Chief O’Neill’s Pub (3471 N Elston Ave, 773-583-3066) Francis O’Neill was the local chief of police in the early 1900s, but that isn’t why Siobhan McKinney and her husband, both Irish musicians, decided to name their pub after him. “We honor him because of his contribution to Irish music,” she says, which includes O’ Neill’s Music of Ireland, a book of 1,850 Irish songs.
Danny’s Tavern (1951 W Dickens Ave, 773-489-6457) “It was called Danny’s back in the ’40s...we actually found pictures of the Danny’s bowling team from the ’50s,” says co-owner Terry Alexander about his Bucktown hipster haunt. “It was briefly called Danny and Pete’s Truckstop in the mid ’80s and then shortened back to Danny’s before we took over in ’89.”
Guthrie’s Tavern (1300 W Addison St, 773-477-2900) This haven for board-game players offers a respite from Wrigleyville debauchery, but its namesake would probably be happy to see Lakeview as it exists today. “[The bar] is named after a area developer in the 1800s, J.B. Guthrie,” explains bartender Chris Merle.
Harold’s Chicken Shack (locations throughout the city) There’s more to the signs for Harold’s Chicken Shacks than a machete-wielding cook chasing a chicken; they honor Harold Pierce, who founded the chain in 1950. In the late ’40s Pierce ran a restaurant featuring chicken feet and dumplings on 39th Street and got the idea to fry up the whole bird from pal Gene Rosen. The chicken was delicious, and a dynasty was launched. Today, his daughter, Kristen Pierce, is the CEO of Harold’s Chicken Shack, Inc, which oversees licensing and new franchises.
Lem’s BBQ (311 E 75th St, 773-994-2428) This barbecue joint was located at State and 9th Streets when it opened in 1953. Now on East 75th, it’s still known for its carryout rib tips. But the name? “It’s short for our name, Lemon, the family that started it,” says James Lemon, a member of the family who continues to run the place.
Manny’s Coffee Shop & Deli (1141 S Jefferson St, 312-939-2855) The South-Loop, Jewish-style deli is named for the owner’s son, but with a twist. According to Dan Raskin, the great-grandson of founder Jack Raskin, Manny’s was previously a grocery store named Sunny’s. “My great-grandfather and his son spent all their money fixing up the place,” explains Raskin, so an economic decision was made to simply change two letters on the sign, and call the place Manny’s. Luckily, Jack’s son, Emmanuel, was known by the nickname Manny, so it didn’t just look like a money-saver.

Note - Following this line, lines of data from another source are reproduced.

(* ===== verification/Digests.v ===== *)
(** Digests ([core/hashing.py]): SHA-256 over a canonical JSON encoding.

    The encoder (orjson, keys sorted, times in UTC) and the hash (hashlib) are
    parameters. *)

From stdpp Require Import base strings.
From S2P Require Import Prelude Values.

Class Hashing := {
  orjson_dumps : json -> string;
  sha256_hexdigest : string -> string;
}.

Definition canonical_json `{Hashing} (value : json) : string := orjson_dumps value.

Definition digest `{Hashing} (value : json) : string := sha256_hexdigest (canonical_json value).
(* ===== verification/Enums.v ===== *)
(** State vocabularies and transition tables ([core/domain/enums.py]).

    [WORKFLOW_TRANSITIONS] and [STEP_TRANSITIONS] are the dicts of the source,
    as functions from a status to the set (a list) of its successors. *)

From stdpp Require Import base strings list relations finite.
From S2P Require Import Prelude.

Module WorkflowStatus.
Inductive t :=
| PENDING | RUNNING | PAUSED | WAITING_APPROVAL | RETRYING | FAILED
| DEAD_LETTERED | COMPLETED | ROLLED_BACK.

Definition value (s : t) : string :=
  match s with
  | PENDING => "pending"
  | RUNNING => "running"
  | PAUSED => "paused"
  | WAITING_APPROVAL => "waiting_approval"
  | RETRYING => "retrying"
  | FAILED => "failed"
  | DEAD_LETTERED => "dead_lettered"
  | COMPLETED => "completed"
  | ROLLED_BACK => "rolled_back"
  end.

Global Instance eq_dec : EqDecision t.
Proof. solve_decision. Defined.
End WorkflowStatus.
Abbreviation WorkflowStatus := WorkflowStatus.t.

Module StepStatus.
Inductive t :=
| PENDING | READY | RUNNING | WAITING_APPROVAL | COMPLETED | FAILED | SKIPPED
| COMPENSATED.

Definition value (s : t) : string :=
  match s with
  | PENDING => "pending"
  | READY => "ready"
  | RUNNING => "running"
  | WAITING_APPROVAL => "waiting_approval"
  | COMPLETED => "completed"
  | FAILED => "failed"
  | SKIPPED => "skipped"
  | COMPENSATED => "compensated"
  end.

Global Instance eq_dec : EqDecision t.
Proof. solve_decision. Defined.
End StepStatus.
Abbreviation StepStatus := StepStatus.t.

Module CostTier.
Inductive t := CHEAP | STANDARD | PREMIUM | CRITICAL.

Definition value (c : t) : string :=
  match c with
  | CHEAP => "cheap" | STANDARD => "standard"
  | PREMIUM => "premium" | CRITICAL => "critical"
  end.

Global Instance eq_dec : EqDecision t.
Proof. solve_decision. Defined.
End CostTier.
Abbreviation CostTier := CostTier.t.

Module OnFailure.
Inductive t := PAUSE | ROLLBACK | DEAD_LETTER | ESCALATE.

Definition value (f : t) : string :=
  match f with
  | PAUSE => "pause" | ROLLBACK => "rollback"
  | DEAD_LETTER => "dead_letter" | ESCALATE => "escalate"
  end.

Global Instance eq_dec : EqDecision t.
Proof. solve_decision. Defined.
End OnFailure.
Abbreviation OnFailure := OnFailure.t.

Module TriggerSource.
Inductive t := API | N8N | SCHEDULER | MANUAL | REPLAY.

Definition value (s : t) : string :=
  match s with
  | API => "api" | N8N => "n8n" | SCHEDULER => "scheduler"
  | MANUAL => "manual" | REPLAY => "replay"
  end.
End TriggerSource.
Abbreviation TriggerSource := TriggerSource.t.

Definition TERMINAL_WORKFLOW_STATUSES : list WorkflowStatus :=
  [WorkflowStatus.COMPLETED; WorkflowStatus.ROLLED_BACK].

Definition WORKFLOW_TRANSITIONS (s : WorkflowStatus) : list WorkflowStatus :=
  match s with
  | WorkflowStatus.PENDING =>
      [WorkflowStatus.RUNNING; WorkflowStatus.PAUSED; WorkflowStatus.FAILED;
       WorkflowStatus.ROLLED_BACK]
  | WorkflowStatus.RUNNING =>
      [WorkflowStatus.PAUSED; WorkflowStatus.WAITING_APPROVAL; WorkflowStatus.RETRYING;
       WorkflowStatus.FAILED; WorkflowStatus.COMPLETED; WorkflowStatus.DEAD_LETTERED;
       WorkflowStatus.ROLLED_BACK]
  | WorkflowStatus.RETRYING =>
      [WorkflowStatus.RUNNING; WorkflowStatus.FAILED; WorkflowStatus.DEAD_LETTERED]
  | WorkflowStatus.PAUSED =>
      [WorkflowStatus.RUNNING; WorkflowStatus.ROLLED_BACK; WorkflowStatus.FAILED]
  | WorkflowStatus.WAITING_APPROVAL =>
      [WorkflowStatus.RUNNING; WorkflowStatus.ROLLED_BACK; WorkflowStatus.FAILED;
       WorkflowStatus.DEAD_LETTERED]
  | WorkflowStatus.FAILED =>
      [WorkflowStatus.RUNNING; WorkflowStatus.RETRYING; WorkflowStatus.ROLLED_BACK;
       WorkflowStatus.DEAD_LETTERED]
  | WorkflowStatus.DEAD_LETTERED => [WorkflowStatus.RUNNING]
  | WorkflowStatus.COMPLETED => []
  | WorkflowStatus.ROLLED_BACK => []
  end.

Definition STEP_TRANSITIONS (s : StepStatus) : list StepStatus :=
  match s with
  | StepStatus.PENDING => [StepStatus.READY; StepStatus.SKIPPED]
  | StepStatus.READY =>
      [StepStatus.RUNNING; StepStatus.SKIPPED; StepStatus.WAITING_APPROVAL]
  | StepStatus.RUNNING =>
      [StepStatus.COMPLETED; StepStatus.FAILED; StepStatus.WAITING_APPROVAL;
       StepStatus.READY]
  | StepStatus.WAITING_APPROVAL =>
      [StepStatus.READY; StepStatus.RUNNING; StepStatus.COMPLETED; StepStatus.SKIPPED;
       StepStatus.FAILED]
  | StepStatus.FAILED =>
      [StepStatus.READY; StepStatus.RUNNING; StepStatus.SKIPPED; StepStatus.COMPENSATED;
       StepStatus.WAITING_APPROVAL]
  | StepStatus.COMPLETED => [StepStatus.COMPENSATED; StepStatus.WAITING_APPROVAL]
  | StepStatus.SKIPPED => []
  | StepStatus.COMPENSATED => []
  end.

Definition workflow_transition_allowed (src dst : WorkflowStatus) : bool :=
  bool_decide (dst ∈ WORKFLOW_TRANSITIONS src).

Definition step_transition_allowed (src dst : StepStatus) : bool :=
  bool_decide (src = dst) || bool_decide (dst ∈ STEP_TRANSITIONS src).

(** One edge of the workflow state machine. *)
Definition wf_edge (s d : WorkflowStatus) : Prop := workflow_transition_allowed s d = true.

Lemma rtc_wf_edge_terminal s d :
  s ∈ TERMINAL_WORKFLOW_STATUSES -> rtc wf_edge s d -> d = s.
Proof.
  intros Hs Hr. destruct Hr as [|s m d He Hr]; [done|].
  apply list_elem_of_In in Hs. cbn in Hs.
  destruct Hs as [<-|[<-|[]]]; unfold wf_edge in He; destruct m; discriminate He.
Qed.

Lemma wf_reaches_completed s :
  s ∉ TERMINAL_WORKFLOW_STATUSES -> rtc wf_edge s WorkflowStatus.COMPLETED.
Proof.
  intros Hs. assert (rtc wf_edge WorkflowStatus.RUNNING WorkflowStatus.COMPLETED) as Hrun
    by (eapply rtc_once; reflexivity).
  destruct s; try exact Hrun; try (eapply rtc_l; [|exact Hrun]; reflexivity).
  all: exfalso; apply Hs; set_solver.
Qed.
(** One unfolding of the loop. *)
Lemma layers_loop_unfold fuel rem res :
  rem <> [] -> ready_steps rem res <> [] ->
  layers_loop (S fuel) rem res =
    (rest ← layers_loop fuel (remove_steps (ready_steps rem res) rem)
              (res ++ ready_steps rem res);
     Ok (ready_steps rem res :: rest)).
Proof.
  intros Hr Hne. cbn [layers_loop]. destruct rem; [done|].
  destruct (ready_steps _ _); done.
Qed.

(** ** Soundness *)

(** What the loop promises about the layers it returns, relative to the steps
    already placed. *)
Definition layering (rem : deps_map) (res : list string) (ls : list (list string)) : Prop :=
  rem.*1 ≡ₚ mjoin ls /\
  Forall (fun L => L <> [] /\ Sorted String.le L) ls /\
  forall i L s d, ls !! i = Some L -> s ∈ L -> depends rem s d ->
    d ∈ res \/ exists j L', (j < i)%nat /\ ls !! j = Some L' /\ d ∈ L'.

Lemma layers_loop_sound fuel rem res ls :
  NoDup rem.*1 -> layers_loop fuel rem res = Ok ls -> layering rem res ls.
Proof.
  revert rem res ls. induction fuel as [|fuel IH]; intros rem res ls Hnd Hl.
  - destruct rem; [|cbn [layers_loop] in Hl; destruct (ready_steps _ _); done].
    injection Hl as <-. split_and!; [done|constructor|done].
  - destruct (decide (rem = [])) as [->|Hr].
    { injection Hl as <-. split_and!; [done|constructor|done]. }
    destruct (decide (ready_steps rem res = [])) as [He|Hne].
    { cbn [layers_loop] in Hl. destruct rem; [done|]. by rewrite He in Hl. }
    rewrite layers_loop_unfold in Hl by done. simplify_res.
    apply IH in Hm as (Hp & Hs & Hd); [|by apply NoDup_fst_filter].
    split_and!.
    + cbn. rewrite remove_ready_perm at 1 by done. by rewrite Hp.
    + constructor; [|done]. split; [done|]. apply Sorted_merge_sort. apply _.
    + intros [|i] L s d HL Hin (ds & Hin' & Hds); cbn in HL.
      * injection HL as <-. apply elem_of_ready in Hin as (ds' & Hin2 & Hres).
        left. apply Hres. by rewrite (fst_inj rem s ds' ds).
      * assert (s ∈ (remove_steps (ready_steps rem res) rem).*1) as Hsr.
        { rewrite Hp. apply list_elem_of_join. exists L. split; [done|].
          by eapply list_elem_of_lookup_2. }
        apply list_elem_of_fmap in Hsr as ([s' ds'] & Heq & Hrm). cbn in Heq; subst s'.
        assert ((s, ds') ∈ rem) as Hin2 by (by apply elem_of_remove in Hrm as [_ ?]).
        rewrite (fst_inj rem s ds' ds) in Hrm by done.
        destruct (Hd i L s d HL Hin) as [[?|?]%elem_of_app|(j & L' & Hj & HL' & Hd')].
        -- by exists ds.
        -- by left.
        -- right. exists 0%nat, (ready_steps rem res). split_and!; [lia|done|done].
        -- right. exists (S j), L'. split_and!; [lia|done|done].
Qed.

(** ** Completeness *)

Lemma ready_exists rem res :
  rem <> [] -> (forall s d, depends rem s d -> d ∈ res \/ d ∈ rem.*1) ->
  acyclic rem -> ready_steps rem res <> [].
Proof.
  intros Hr Hcl Hac.
  assert (forall s, s ∈ rem.*1 -> exists s', s' ∈ ready_steps rem res) as Hex.
  { intros s. assert (sn (depends rem) s) as Hsn.
    { apply tc_finite_sn; [by intros x; apply Hac|].
      exists (mjoin rem.*2). intros d Hd.
      assert (exists s', depends rem s' d) as (s' & ds & Hin & Hdd).
      { clear -Hd. induction Hd; eauto. }
      apply list_elem_of_join. exists ds. split; [done|].
      apply list_elem_of_fmap. by exists (s', ds). }
    induction Hsn as [s _ IH]. intros ([s' ds] & Heq & Hin)%list_elem_of_fmap.
    cbn in Heq; subst s'. destruct (all_resolved res ds) eqn:Har.
    { exists s. apply elem_of_ready. exists ds. split; [done|]. by apply all_resolved_spec. }
    assert (~ (forall d, d ∈ ds -> d ∈ res)) as Hnot
      by (rewrite <- all_resolved_spec; congruence).
    destruct (decide (Exists (fun d => d ∉ res) ds)) as [Hx|Hnx].
    - apply Exists_exists in Hx as (d & Hd & Hnr).
      assert (depends rem s d) as Hdep by (by exists ds).
      apply (IH d); [exact Hdep|]. by destruct (Hcl s d Hdep).
    - exfalso. apply Hnot. intros d Hd. destruct (decide (d ∈ res)); [done|].
      exfalso. apply Hnx, Exists_exists. eauto. }
  destruct rem as [|p rem']; [done|].
  destruct (Hex p.1 ltac:(left)) as (s' & Hs'). intros He. rewrite He in Hs'.
  by apply not_elem_of_nil in Hs'.
Qed.

Lemma depends_remove ready rem s d : depends (remove_steps ready rem) s d -> depends rem s d.
Proof. intros (ds & [_ Hin]%elem_of_remove & Hd). by exists ds. Qed.

Lemma acyclic_remove ready rem : acyclic rem -> acyclic (remove_steps ready rem).
Proof.
  intros Hac s Htc. apply (Hac s).
  eapply (tc_congruence id); [|exact Htc]. intros x y. apply depends_remove.
Qed.

Lemma layers_loop_complete fuel rem res :
  NoDup rem.*1 -> (length rem <= fuel)%nat ->
  (forall s d, depends rem s d -> d ∈ res \/ d ∈ rem.*1) -> acyclic rem ->
  exists ls, layers_loop fuel rem res = Ok ls.
Proof.
  revert rem res. induction fuel as [|fuel IH]; intros rem res Hnd Hlen Hcl Hac.
  { destruct rem; [by eexists|cbn in *; lia]. }
  destruct (decide (rem = [])) as [->|Hr]; [by eexists|].
  pose proof (ready_exists rem res Hr Hcl Hac) as Hne.
  rewrite layers_loop_unfold by done.
  destruct (IH (remove_steps (ready_steps rem res) rem) (res ++ ready_steps rem res))
    as (ls & ->).
  - by apply NoDup_fst_filter.
  - pose proof (remove_shorter rem res Hnd Hne). lia.
  - intros s d Hd%depends_remove. rewrite elem_of_app.
    destruct (Hcl s d Hd) as [?|Hin]; [by auto|].
    rewrite (remove_ready_perm rem res) in Hin by done. apply elem_of_app in Hin. tauto.
  - by apply acyclic_remove.
  - by eexists.
Qed.

(** ** Termination *)

(** Fuel for every step left is enough: with more, nothing changes. *)
Lemma layers_loop_fuel fuel fuel' rem res :
  NoDup rem.*1 -> (length rem <= fuel)%nat -> (length rem <= fuel')%nat ->
  layers_loop fuel rem res = layers_loop fuel' rem res.
Proof.
  revert fuel' rem res. induction fuel as [|fuel IH]; intros fuel' rem res Hnd Hf Hf'.
  { destruct rem; [by destruct fuel'|cbn in Hf; lia]. }
  destruct (decide (rem = [])) as [->|Hr]; [by destruct fuel'|].
  destruct fuel' as [|fuel']; [by destruct rem; cbn in Hf'; [|lia]|].
  destruct (decide (ready_steps rem res = [])) as [He|Hne].
  { cbn [layers_loop]. destruct rem; [done|]. by rewrite He. }
  rewrite !layers_loop_unfold by done. pose proof (remove_shorter rem res Hnd Hne).
  rewrite (IH fuel'); [done|by apply NoDup_fst_filter|lia|lia].
Qed.

(** The exception for the steps in [stuck]. *)
Definition cyclic_error (stuck : list string) : exn :=
  Exn CyclicDependencyError
    ("cyclic or unresolvable dependencies among steps: " +:+ show_list (py_sorted stuck)).

(** Steps that can never be placed: each waits for another of them, or for no step
    of [keys]. *)
Definition deadlocked (deps : deps_map) (keys stuck : list string) : Prop :=
  stuck <> [] /\ forall s, s ∈ stuck -> s ∈ deps.*1 /\
    exists d, depends deps s d /\ (d ∈ stuck \/ d ∉ keys).

Lemma not_ready rem res s :
  ready_steps rem res = [] -> s ∈ rem.*1 -> exists d, depends rem s d /\ d ∉ res.
Proof.
  intros He ([s' ds] & -> & Hin)%list_elem_of_fmap. cbn.
  destruct (decide (Exists (fun d => d ∉ res) ds)) as [(d & Hd & Hn)%Exists_exists|Hnx].
  { exists d. split; [by exists ds|done]. }
  assert (s' ∈ ready_steps rem res) as Hs.
  { apply elem_of_ready. exists ds. split; [done|]. intros d Hd.
    destruct (decide (d ∈ res)); [done|]. exfalso. apply Hnx, Exists_exists. eauto. }
  rewrite He in Hs. by apply not_elem_of_nil in Hs.
Qed.

(** With enough fuel the loop fails only because steps are deadlocked. *)
Lemma layers_loop_stuck fuel rem res e :
  NoDup rem.*1 -> (length rem <= fuel)%nat -> layers_loop fuel rem res = Err e ->
  exists stuck, e = cyclic_error stuck /\ deadlocked rem (res ++ rem.*1) stuck.
Proof.
  revert rem res. induction fuel as [|fuel IH]; intros rem res Hnd Hf Hl.
  { destruct rem; [done|cbn in Hf; lia]. }
  destruct (decide (rem = [])) as [->|Hr]; [done|].
  destruct (decide (ready_steps rem res = [])) as [He|Hne].
  - exists rem.*1. split.
    { cbn [layers_loop] in Hl. destruct rem; [done|]. rewrite He in Hl. by injection Hl as <-. }
    split; [by destruct rem|]. intros s Hs. split; [done|].
    destruct (not_ready rem res s He Hs) as (d & Hd & Hn). exists d. split; [done|].
    rewrite elem_of_app. destruct (decide (d ∈ rem.*1)); [by left|right]. tauto.
  - rewrite layers_loop_unfold in Hl by done. pose proof (remove_shorter rem res Hnd Hne) as Hlt.
    destruct (layers_loop fuel _ _) as [ls|e'] eqn:Hrec; cbn in Hl; [done|]. injection Hl as ->.
    apply IH in Hrec as (stuck & -> & Hne' & Hst); [|by apply NoDup_fst_filter|lia].
    exists stuck. split; [done|]. split; [done|]. intros s Hs.
    destruct (Hst s Hs) as (Hin & d & Hd%depends_remove & Hcase). split.
    { rewrite (remove_ready_perm rem res) by done. apply elem_of_app. by right. }
    exists d. split; [done|].
    by rewrite <- app_assoc, <- (remove_ready_perm rem res) in Hcase by done.
Qed.

(** ** Layers determine a rank *)

(** The index of the layer that holds a step. *)
Definition in_layer (ls : list (list string)) (i : nat) (s : string) : Prop :=
  exists L, ls !! i = Some L /\ s ∈ L.

Lemma layering_tc deps ls i s d :
  layering deps [] ls -> in_layer ls i s -> tc (depends deps) s d ->
  exists j, (j < i)%nat /\ in_layer ls j d.
Proof.
  intros (_ & _ & Hd) Hi Htc. revert i Hi.
  assert (forall i s d, in_layer ls i s -> depends deps s d ->
            exists j, (j < i)%nat /\ in_layer ls j d) as Hstep.
  { intros i s' d' (L & HL & Hs) Hdep.
    destruct (Hd i L s' d' HL Hs Hdep) as [?%not_elem_of_nil|(j & L' & ? & ? & ?)]; [done|].
    exists j. split; [done|]. by exists L'. }
  induction Htc as [s d Hdep|s m d Hdep Htc IH]; intros i Hi; [by eauto|].
  destruct (Hstep i s m Hi Hdep) as (j & Hj & Hm).
  destruct (IH j Hm) as (k & Hk & Hkd). exists k. split; [lia|done].
Qed.

Lemma in_layer_unique deps ls i j s :
  NoDup deps.*1 -> layering deps [] ls -> in_layer ls i s -> in_layer ls j s -> i = j.
Proof.
  intros Hnd (Hp & _ & _) (L & HL & Hs) (L' & HL' & Hs').
  rewrite Hp in Hnd. clear Hp. revert i j HL HL'.
  induction ls as [|L0 ls IH]; intros i j HL HL'; [done|].
  cbn in Hnd. apply NoDup_app in Hnd as (_ & Hdisj & Hnd).
  destruct i as [|i], j as [|j]; cbn in HL, HL'; simplify_eq; [done|..].
  - exfalso. eapply (Hdisj s); [done|]. apply list_elem_of_join.
    exists L'. split; [done|]. by eapply list_elem_of_lookup_2.
  - exfalso. eapply (Hdisj s); [done|]. apply list_elem_of_join.
    exists L. split; [done|]. by eapply list_elem_of_lookup_2.
  - f_equal. by eapply IH.
Qed.

Lemma in_layer_of_key deps ls s :
  layering deps [] ls -> s ∈ deps.*1 <-> exists i, in_layer ls i s.
Proof.
  intros (Hp & _ & _). rewrite Hp, list_elem_of_join. split.
  - intros (L & Hs & (i & Hi)%list_elem_of_lookup). exists i, L. done.
  - intros (i & L & Hi & Hs). exists L. split; [done|]. by eapply list_elem_of_lookup_2.
Qed.

Lemma layering_closed_acyclic deps ls :
  NoDup deps.*1 -> layering deps [] ls -> closed deps /\ acyclic deps.
Proof.
  intros Hnd Hl. split.
  - intros s d Hdep. destruct Hdep as (ds & Hin & Hd).
    assert (s ∈ deps.*1) as Hs by (apply list_elem_of_fmap; by exists (s, ds)).
    apply (in_layer_of_key deps ls s Hl) in Hs as (i & Hi).
    destruct (layering_tc deps ls i s d Hl Hi) as (j & _ & Hj).
    { apply tc_once. by exists ds. }
    apply (in_layer_of_key deps ls d Hl). by exists j.
  - intros s Htc.
    assert (exists i, in_layer ls i s) as (i & Hi).
    { apply (in_layer_of_key deps ls s Hl), list_elem_of_fmap.
      assert (exists d, depends deps s d) as (d & ds & Hin & _) by (inversion Htc; eauto).
      by exists (s, ds). }
    destruct (layering_tc deps ls i s s Hl Hi Htc) as (j & Hj & Hj').
    pose proof (in_layer_unique deps ls i j s Hnd Hl Hi Hj'). lia.
Qed.

Lemma check_dep_single known s u d u' :
  check_dep known s u d = Ok u' <-> d <> s /\ d ∈ known.
Proof. destruct u'. unfold check_dep. repeat case_bool_decide; naive_solver. Qed.

Lemma check_dep_ok known s u ds u' :
  foldM (check_dep known s) u ds = Ok u' <-> (forall d, d ∈ ds -> d <> s /\ d ∈ known).
Proof.
  destruct u, u'. induction ds as [|d ds IH].
  - split; [by intros _ d ?%not_elem_of_nil|done].
  - rewrite foldM_cons_Ok. setoid_rewrite check_dep_single. split.
    + intros ([] & Hd & Hds) d' [->|Hin]%elem_of_cons; [done|]. by apply IH.
    + intros Hall. exists tt. split; [apply Hall; by left|].
      apply IH. intros d' Hin. apply Hall. by right.
Qed.

Lemma check_all_ok known (deps : deps_map) :
  (exists u, foldM (fun u '(s, ds) => foldM (check_dep known s) u ds) tt deps = Ok u) <->
  (forall s d, depends deps s d -> d <> s /\ d ∈ known).
Proof.
  unfold depends. induction deps as [|[s ds] deps IH].
  - split; [intros _ s d (ds & Hin & _); by apply not_elem_of_nil in Hin|by eexists].
  - cbn. split.
    + intros (u & (a & Ha & Hu)%bind_Ok) s' d' (ds' & [Heq|Hin]%elem_of_cons & Hd).
      * simplify_eq. by apply check_dep_ok with (d := d') in Ha.
      * destruct a. apply (proj1 IH); eauto.
    + intros Hall. assert (foldM (check_dep known s) tt ds = Ok tt) as Hc.
      { apply check_dep_ok. intros d Hd. apply (Hall s d). exists ds. split; [left|done]. }
      destruct (proj2 IH) as (u & Hu).
      { intros s' d' (ds' & Hin & Hd). apply (Hall s' d'). exists ds'. split; [by right|done]. }
      exists u. by rewrite Hc.
Qed.

(** [validate_dependencies] accepts exactly the mappings in which no step
    depends on itself, every dependency names a step, and no step depends on
    itself through any chain of dependencies: the loop terminates on every
    input and the cycle test has neither false alarms nor misses. *)
Lemma validate_dependencies_iff deps :
  NoDup deps.*1 ->
  (validate_dependencies deps = Ok tt <-> closed deps /\ acyclic deps).
Proof.
  intros Hnd. unfold validate_dependencies, topological_layers. split.
  - intros (u & Hc & H)%bind_Ok. destruct u.
    apply bind_Ok in H as (ls & Hl & _).
    eapply layering_closed_acyclic; [done|]. by eapply layers_loop_sound.
  - intros [Hcl Hac].
    assert (exists u, foldM (fun u '(s, ds) => foldM (check_dep deps.*1 s) u ds) tt deps = Ok u)
      as ([] & ->).
    { apply check_all_ok. intros s d Hd. split; [|by eapply Hcl].
      intros ->. apply (Hac s). by apply tc_once. }
    cbn. destruct (layers_loop_complete (length deps) deps []) as (ls & ->); auto.
    intros s d Hd. right. by eapply Hcl.
Qed.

RoSal’s (1154 W Taylor St, 312-243-2357) When two people go into business together, there’s the inevitable question of which should get the marquee-naming honors. Little Italy natives (and married couple) Roseanne and Salvatore Perry didn’t fight it out—they compromised, combining their first names for their dream venture.
Scot’s (1829 W Montrose Ave, 773-528-3253) “One of the owners is Thom Scott, with two ts,” explains bartender Sue Who. The intention was that the LGBT-friendly bar would be named for its owner, but when they made a neon sign for the window with the bar’s name and a martini glass, there was a problem. “The name was too big for the neon sign,” Who recalls. “So we had to cut one letter off. So now it says S-C-O-T, apostrophe S, and then an olive.”
Susie’s Drive-Thru (4126 W Montrose Ave, 773-283-6544) “It’s named for the owners’ daughter,” explains Stacy Ninos. She should know—her dad is Susie’s owner, Gus Ninos. When asked why her little sis got all the love, she adds that at one point, she had a restaurant named for her as well. “The first one was named for me [the now defunct Stacy’s Diner,” she says.
Sweet Mandy B’s (1208 W Webster Ave, 773-244-1174) It would be easy to imagine there’s a Mandy B hard at work behind the counter of this Lincoln Park cupcake bakery, popping trays in the oven and whipping up buttercream frosting. Easy…but incorrect. The bakery is actually named for owner Cindy Levin’s two children, Mandy and Brian (poor Brian just gets the “B”).
Tuman’s Tavern (2159 W Chicago Ave, 773-782-1400) “When this place was bought out, we bought it from this guy Bill Tuman,” explains a bartender at the Ukrainian Village watering hole. Though portions of the name were dropped—“Alcohol Abuse Center” gave way to “Tavern”—the name of the original proprietor (who’s still ticking, by the way) remained when the bar changed hands six years ago.
Uncle John’s BBQ (337 E 69th St, 773-892-1233) “There’s an Uncle John in the family, but we didn’t name it for that,” quips Mack Sevier, owner of this beloved barbecue takeout joint known for its hot links, which are expertly prepared by Sevier in a wood smoker. The name actually “goes with this kind of food. It’s a country name,” Sevier says. “Uncle John…it sounds like a farmer or something.” We’ll buy that.